The Group has certain purchase commitments of $4,681,731 over four years relating to packaging materials in connection with the capital lease obligation disclosed in Note 26.


(4) Land use rights


All lands in the PRC are state-owned and no individual land ownership rights exist. The Group has obtained land use right certificates for the land on which its facilities are located.


(5) Other assets


Substantially all of the Group’s assets and operations are located in the PRC. The Company is self-insured for all risks.
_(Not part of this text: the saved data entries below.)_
(* ===== verification/IncidentProofs.v ===== *)
(** * What the incident store guarantees

    The tables' invariant, the outcome of each method on every branch, and the
    behaviour of concurrent callers: a [Transition] reads and checks before it
    opens its transaction, so other calls may run in between. *)

From S2P Require Import Prelude GoStrings GoTime Float64 Outbox Incident.

(** ** The invariant *)

Definition statuses : list Status :=
  [StatusOpen; StatusAcknowledged; StatusInvestigating; StatusResolved; StatusClosed].

(** The incident version an event announces. *)
Definition event_version (e : IncidentEvent) : option (string * Z) :=
  match ie_payload e with
  | PIncident i => Some (ie_incident e, in_version i)
  | PAssignment a => Some (ie_incident e, aa_version a)
  | PCorrelation _ => None
  end.

Definition announced (db : IncidentDB) (ev : string) (id : string) (v : Z) : Prop :=
  ∃ row, incident_outbox db !! ev = Some row ∧ event_version (row_info row) = Some (id, v).

Record db_inv (db : IncidentDB) : Prop := {
  di_key : ∀ id i, incidents db !! id = Some i → cr_incident (in_request i) = id;
  di_source : ∀ id1 id2 i1 i2, incidents db !! id1 = Some i1 → incidents db !! id2 = Some i2 →
    cr_source_event (in_request i1) = cr_source_event (in_request i2) → id1 = id2;
  di_version : ∀ id i, incidents db !! id = Some i → 1 <= in_version i;
  di_status : ∀ id i, incidents db !! id = Some i → in_status i ∈ statuses;
  di_events : ∀ id i v, incidents db !! id = Some i →
    (∃ ev, announced db ev id v) ↔ 1 <= v <= in_version i;
  di_once : ∀ ev1 ev2 id v, announced db ev1 id v → announced db ev2 id v → ev1 = ev2;
  di_live : ∀ ev id v, announced db ev id v → is_Some (incidents db !! id);
  di_correlations : ∀ k c, correlations db !! k = Some c →
    is_Some (incidents db !! k.1) ∧ sc_incident c = k.1 ∧ co_geofence (sc_request c) = k.2;
  di_assignments : ∀ id a, assignments db !! id = Some a →
    ∃ i, incidents db !! id = Some i ∧ 1 <= aa_version a <= in_version i
}.

Definition empty_db : IncidentDB := mkIncidentDB ∅ ∅ ∅ ∅.

(** ** Runs of the statements *)

Lemma insert_outbox_Ok ctx env created e db u db' :
  insert_outbox ctx env created e db = (Ok u, db') →
  incident_outbox db !! tx_event env = None ∧ is_Some (incidents db !! ie_incident e) ∧
  db' = set_outbox db (<[tx_event env := new_row e created (tx_db_now env)]> (incident_outbox db)).
Proof.
  unfold insert_outbox, get_state, put_state. rewrite !mbind_run, check_run.
  case_bool_decide as H1; [done|]. rewrite mbind_run, check_run.
  case_bool_decide as H2; [done|]. rewrite mbind_run, check_run.
  case_bool_decide as H3; [done|]. intros [= _ <-]. split_and!; [|by apply not_eq_None_Some|done].
  by apply eq_None_not_Some.
Qed.

Lemma find_source_Some db s i :
  find_source db s = Some i → ∃ id, incidents db !! id = Some i ∧ cr_source_event (in_request i) = s.
Proof.
  unfold find_source. intros H%head_Some_elem_of.
  apply list_elem_of_filter in H as [Hs Hi]. apply list_elem_of_fmap in Hi as ([id i']&->&Hi).
  apply elem_of_map_to_list in Hi. eauto.
Qed.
(6) “Going private” proposal and related litigation


In October 2012, the Company’s Board of Directors received a preliminary, non-binding proposal from Mr. Leng You-Bin, its Chairman and Chief Executive Officer, and an affiliate of Morgan Stanley Private Equity Asia, Inc. (“MSPEA”), the private equity arm of Morgan Stanley, to acquire all of the outstanding shares of common stock of the Company not currently owned by Mr. LengYou-Bin, MSPEA and their respective affiliates in a going private transaction for $7.40 per share in cash, subject to certain conditions (the “Going Private Proposal”). The Going Private Proposal contemplated that Mr. Leng You-Bin and MSPEA would form an acquisition vehicle for the purpose of completing the acquisition, to be financed through a combination of debt and equity capital. The Company’s Board of Directors formed a Special Committee of independent directors (the “Special Committee”) to consider the Going Private Proposal which retained a financial advisor and legal counsel to assist it in this process.


In October 2012, certain alleged shareholders of the Company filed putative class and derivative actions on behalf of the Company against the members of its Board of Directors and certain entities associated with MSPEA. Three cases were brought in the Third Judicial District Court for Salt Lake County, Utah, which have been deemed related and are pending consolidation under the caption In re Feihe International Shareholder Litigation. Three cases were brought in the Superior Court of the State of California for Los Angeles County, which have been deemed related and are pending consolidation under the caption In re Feihe International, Inc. Shareholder Litigation. The plaintiffs in both the Utah and California cases have alleged breach of fiduciary duties and aiding and abetting in connection with the Going Private Proposal. The plaintiffs in both the Utah and California cases have requested rescission of the Going Private Proposal, to the extent implemented, an award of unspecified damages to the Company, certain other equitable and injunctive relief, and an award of plaintiffs’ costs and disbursements, including legal fees. Although the Company is unable to predict the final outcome of these proceedings, the Company does not believe that the final results will have a material effect on its consolidated financial condition, results or operations, or cash flows.